> _TASK_
Below are entries; count the lines among them that contain the word "Hstep", and give only the count.

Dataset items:
(** The thread has no loop only if none was created, and at most one was. *)
Lemma loop_invariant_step (rt : Env) (c : command) (self : SimpleHTTPHandler) (st : state) :
  (event_loop st = false -> loops_created st = 0%nat) /\ (loops_created st <= 1)%nat ->
  (event_loop (snd (handle_one_request rt c self st)) = false ->
   loops_created (snd (handle_one_request rt c self st)) = 0%nat) /\
  (loops_created (snd (handle_one_request rt c self st)) <= 1)%nat.
Proof.
  intros (Hnone & Hone).
  destruct (handle_schedule rt c self st) as (agent & l & Hs & He & Hsched & _).
  destruct (schedule_counts _ _ _ Hsched) as (Hloops & _).
  unfold loops_created in *. rewrite Hs, He, !filter_app, !length_app, Hloops.
  destruct (event_loop st); destruct agent; cbn in *; split; intros; try lia;
    try discriminate; rewrite Hnone by reflexivity; lia.
Qed.

Lemma loop_invariant_serve
    (rt : Env) (requests : list (command * SimpleHTTPHandler)) (st : state) :
  (event_loop st = false -> loops_created st = 0%nat) /\ (loops_created st <= 1)%nat ->
  (loops_created (serve_forever rt requests st) <= 1)%nat.
Proof.
  revert st. induction requests as [|[c self] requests IH]; intros st Hinv.
  - exact (proj2 Hinv).
  - cbn [serve_forever].
    pose proof (loop_invariant_step rt c self st Hinv) as Hstep.
    destruct (handle_one_request rt c self st) as [[[]|e|b] st']; cbn [snd] in Hstep;
      [now apply IH | now apply IH | exact (proj2 Hstep)].
Qed.

(** X14. However many requests the listener thread handles, and whatever
    they are, it creates at most one event loop: the loop made for the first
    chat request that reaches an agent is reused by all later ones. *)
Theorem loop_created_once
    (rt : Env) (requests : list (command * SimpleHTTPHandler)) :
  (loops_created (serve_forever rt requests initial) <= 1)%nat.
Proof.
  apply loop_invariant_serve. cbn. split; [reflexivity | lia].
Qed.

(** X15. Over any sequence of requests the agent is driven at most once per
    POST: the number of coroutines run grows by no more than the number of
    POST requests handled. *)
Theorem agent_calls_bounded
    (rt : Env) (requests : list (command * SimpleHTTPHandler)) (st : state) :
  (agent_calls (serve_forever rt requests st)
   <= agent_calls st + length (filter is_POST requests))%nat.
Proof.
  revert st. induction requests as [|[c self] requests IH]; intros st.
  - cbn. lia.
  - cbn [serve_forever filter].
    destruct (handle_schedule rt c self st) as (agent & l & Hs & _ & Hsched & Hget).
    destruct (schedule_counts _ _ _ Hsched) as (_ & Hruns).
    assert (agent_calls (snd (handle_one_request rt c self st))
            <= agent_calls st + (if is_POST (c, self) then 1 else 0))%nat as Hstep.
    { unfold agent_calls. rewrite Hs, filter_app, length_app.
      destruct c; cbn; [rewrite (Hget eq_refl); cbn; lia | lia]. }
    destruct (handle_one_request rt c self st) as [[[]|e|b] st']; cbn [snd] in Hstep;
      try specialize (IH st');
      destruct (is_POST (c, self)); cbn [length]; lia.
Qed.

(** ** Port negotiation, read backwards *)

Lemma find_free_port_loop_ok
    (rt : Env) (host : string) (ports : list Z) (st st' : state) (q : Z) :
  _find_free_port_loop rt host ports st = (Ok q, st') ->
  exists before after,
    ports = (before ++ q :: after)%list /\
    Forall (bind_refused rt host) before /\
    socket_bind rt host q = Ok tt /\
    st' = probed st host (before ++ [q]).
Proof.
  revert st. induction ports as [|port ports IH]; intros st Hrun;
    cbn [_find_free_port_loop] in Hrun.
  - discriminate Hrun.
  - unfold bind in Hrun.
    destruct (socket_bind rt host port) as [[]|e|b] eqn:Hbind.
    3: { rewrite (is_port_in_use_escape rt host port st b Hbind) in Hrun.
         discriminate Hrun. }
    + rewrite (is_port_in_use_free rt host port st Hbind) in Hrun.
      cbn in Hrun. injection Hrun as <- <-.
      exists [], ports. now repeat split.
    + destruct (issubclass (cls e) socket_error) eqn:Hcls.
      * assert (bind_refused rt host port) as Hrefused by (exists e; now split).
        rewrite (is_port_in_use_refused rt host port st Hrefused) in Hrun.
        cbn [negb] in Hrun.
        destruct (IH _ Hrun) as (before & after & -> & Hbefore & Hfree & ->).
        exists (port :: before), after.
        split; [reflexivity|]. split; [now constructor|]. split; [exact Hfree|].
        now rewrite probed_probed.
      * rewrite (is_port_in_use_fatal rt host port st e Hbind Hcls) in Hrun.
        discriminate Hrun.
Qed.

Lemma find_free_port_loop_raise
    (rt : Env) (host : string) (ports : list Z) (st st' : state) (e : exn) :
  _find_free_port_loop rt host ports st = (Raise e, st') ->
  (e = mkExn RuntimeError "无法找到可用端口" /\
   Forall (bind_refused rt host) ports /\
   st' = probed st host ports)
  \/
  (exists before q after,
      ports = (before ++ q :: after)%list /\
      Forall (bind_refused rt host) before /\
      socket_bind rt host q = Raise e /\
      issubclass (cls e) socket_error = false /\
      st' = probed st host (before ++ [q])).
Proof.
  revert st. induction ports as [|port ports IH]; intros st Hrun;
    cbn [_find_free_port_loop] in Hrun.
  - unfold raise in Hrun. injection Hrun as <- <-. left.
    split; [reflexivity|]. split; [constructor|].
    unfold probed. cbn. rewrite app_nil_r. now destruct st.
  - unfold bind in Hrun.
    destruct (socket_bind rt host port) as [[]|e0|b] eqn:Hbind.
    3: { rewrite (is_port_in_use_escape rt host port st b Hbind) in Hrun.
         discriminate Hrun. }
    + rewrite (is_port_in_use_free rt host port st Hbind) in Hrun. discriminate Hrun.
    + destruct (issubclass (cls e0) socket_error) eqn:Hcls.
      * assert (bind_refused rt host port) as Hrefused by (exists e0; now split).
        rewrite (is_port_in_use_refused rt host port st Hrefused) in Hrun.
        cbn [negb] in Hrun.
        destruct (IH _ Hrun)
          as [(-> & Hall & ->) | (before & q & after & -> & Hbefore & Hq & Hfatal & ->)].
        -- left. split; [reflexivity|]. split; [now constructor|].
           now rewrite probed_probed.
        -- right. exists (port :: before), q, after.
           split; [reflexivity|]. split; [now constructor|].
           split; [exact Hq|]. split; [exact Hfatal|]. now rewrite probed_probed.
      * rewrite (is_port_in_use_fatal rt host port st e0 Hbind Hcls) in Hrun.
        injection Hrun as <- <-. right. exists [], port, ports.
        now repeat split.
Qed.

Lemma find_free_port_loop_escape
    (rt : Env) (host : string) (ports : list Z) (st st' : state) (b : base_exception) :
  _find_free_port_loop rt host ports st = (Escape b, st') ->
  exists before q after,
    ports = (before ++ q :: after)%list /\
    Forall (bind_refused rt host) before /\
    socket_bind rt host q = Escape b /\
    st' = probed st host (before ++ [q]).
Proof.
  revert st. induction ports as [|port ports IH]; intros st Hrun;
    cbn [_find_free_port_loop] in Hrun.
  - discriminate Hrun.
  - unfold bind in Hrun.
    destruct (socket_bind rt host port) as [[]|e|b0] eqn:Hbind.
    + rewrite (is_port_in_use_free rt host port st Hbind) in Hrun. discriminate Hrun.
    + destruct (issubclass (cls e) socket_error) eqn:Hcls.
      * assert (bind_refused rt host port) as Hrefused by (exists e; now split).
        rewrite (is_port_in_use_refused rt host port st Hrefused) in Hrun.
        cbn [negb] in Hrun.
        destruct (IH _ Hrun) as (before & q & after & -> & Hbefore & Hq & ->).
        exists (port :: before), q, after.
        split; [reflexivity|]. split; [now constructor|]. split; [exact Hq|].
        now rewrite probed_probed.
      * rewrite (is_port_in_use_fatal rt host port st e Hbind Hcls) in Hrun.
        discriminate Hrun.
    + rewrite (is_port_in_use_escape rt host port st b0 Hbind) in Hrun.
      injection Hrun as <- <-. exists [], port, ports. now repeat split.
Qed.

Lemma range_app_inv (a b : Z) (before : list Z) (q : Z) (after : list Z) :
  Py.range a b = (before ++ q :: after)%list ->
  before = Py.range a q /\ a <= q < b.
Proof.
  revert a. induction before as [|x before IH]; intros a Hsplit.
  - destruct (Z_lt_le_dec a b) as [Hab|Hab].
    + rewrite (range_cons a b Hab) in Hsplit. injection Hsplit as -> _.
      split; [now rewrite range_nil by lia | lia].
    + rewrite range_nil in Hsplit by lia. discriminate Hsplit.
  - destruct (Z_lt_le_dec a b) as [Hab|Hab].
    + rewrite (range_cons a b Hab) in Hsplit. injection Hsplit as <- Hrest.
      destruct (IH _ Hrest) as (-> & Hq).
      split; [now rewrite (range_cons a q) by lia | lia].
    + rewrite range_nil in Hsplit by lia. discriminate Hsplit.
Qed.

Lemma refused_below (rt : Env) (host : string) (a q : Z) :
  Forall (bind_refused rt host) (Py.range a q) ->
  forall j, a <= j < q -> bind_refused rt host j.
Proof.
  intros Hall j Hj. rewrite Forall_forall in Hall. apply Hall. now apply range_In.
Qed.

> _EXERCISE OUTPUT_
5